**GOAL OF THE EXERCISE**:
Beginning with the line containing "rewrite <- List.app_assoc.", give every line again exactly as it is, ending with the last line of the entries.

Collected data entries
###
Lemma variableText_chars (matchers : gmap string ParameterMatcher)
    (w : WrittenVariable) :
  wellWrittenVariable matchers w ->
  variableText w <> EmptyString
  /\ forallb variableChar (list_ascii_of_string (variableText w)) = true.
Proof.
  intros (Hn & _ & Hs). destruct (matchVariableName_chars _ Hn) as [Hne Hchars].
  split.
  - unfold variableText. destruct (writtenName w); [contradiction | discriminate].
  - unfold variableText. rewrite forallb_string_append. apply andb_true_intro. split.
    + clear Hn Hne Hs. induction (writtenName w) as [|c s IH]; [reflexivity |].
      cbn [list_ascii_of_string forallb] in *.
      apply andb_prop in Hchars as [Hc Hchars].
      now rewrite (nameChar_variableChar c Hc), IH.
    + destruct (writtenSuffix w) as [| |digits]; try reflexivity.
      destruct Hs as [Hs _].
      cbn [suffixText list_ascii_of_string forallb]. cbn [andb].
      destruct digits as [|d digits]; [discriminate |]. cbn [matchDigits] in Hs.
      revert Hs. generalize (String d digits). clear.
      intros s. induction s as [|c s IH]; [reflexivity |].
      cbn [allDigits list_ascii_of_string forallb]. intros [Hc Hs]%andb_prop.
      rewrite (nameChar_variableChar c (isDigit_nameChar c Hc)). now apply IH.
Qed.

(** The texts of variables with commas between go to one variable each. *)
Lemma parserLoop_variables (template : string)
    (matchers : gmap string ParameterMatcher) (ps : list TemplatePart)
    (start : nat) (modifier : option Modifier) (ws : list WrittenVariable) :
  Forall (wellWrittenVariable matchers) ws ->
  forall w vs index,
    wellWrittenVariable matchers w ->
    Forall (fun x => name x <> EmptyString) vs ->
    parserLoop template matchers (join "," (map variableText (w :: ws))) index
      {| parts := ps;
         currentPart := Some (OpenSubstitution start (vs ++ [newVariable]) modifier) |}
    = OK {| parts := ps;
            currentPart :=
              Some (OpenSubstitution start
                      (vs ++ map (fun x => rawNamed (variableText x)) (w :: ws))
                      modifier) |}.
Proof.
  induction 1 as [|w2 ws Hw2 Hws IH]; intros w vs index Hw Hvs.
  - cbn [map join String.concat].
    destruct (variableText_chars matchers w Hw) as [_ Hchars].
    now rewrite (parserLoop_variable_text _ _ _ _ _ vs _ Hvs Hchars).
  - destruct (variableText_chars matchers w Hw) as [Hne Hchars].
    change (join "," (map variableText (w :: w2 :: ws)))
      with (variableText w ++ String "," (join "," (map variableText (w2 :: ws)))).
    rewrite parserLoop_append.
    rewrite (parserLoop_variable_text _ _ _ _ _ vs _ Hvs Hchars). cbn [bind parserLoop].
    unfold parserStep at 1. cbn [Ascii.eqb Bool.eqb currentPart parts].
    rewrite (modifierHere_none "," vs _ modifier Hvs eq_refl). cbn [bind].
    rewrite lastVariable_snoc. cbn [bind name newVariable String.append].
    assert (Hname : String.eqb (variableText w) EmptyString = false)
      by (destruct (variableText w); [contradiction | reflexivity]).
    rewrite Hname. cbn [bind].
    rewrite (IH w2 (vs ++ [rawNamed (variableText w)])%list).
    + cbn [map]. now rewrite <- List.app_assoc.
    + exact Hw2.
    + apply Forall_app. split; [exact Hvs |]. repeat constructor. exact Hne.
Qed.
###
**RESULT FOR THIS EXERCISE**:
    + cbn [map]. now rewrite <- List.app_assoc.
    + exact Hw2.
    + apply Forall_app. split; [exact Hvs |]. repeat constructor. exact Hne.
Qed.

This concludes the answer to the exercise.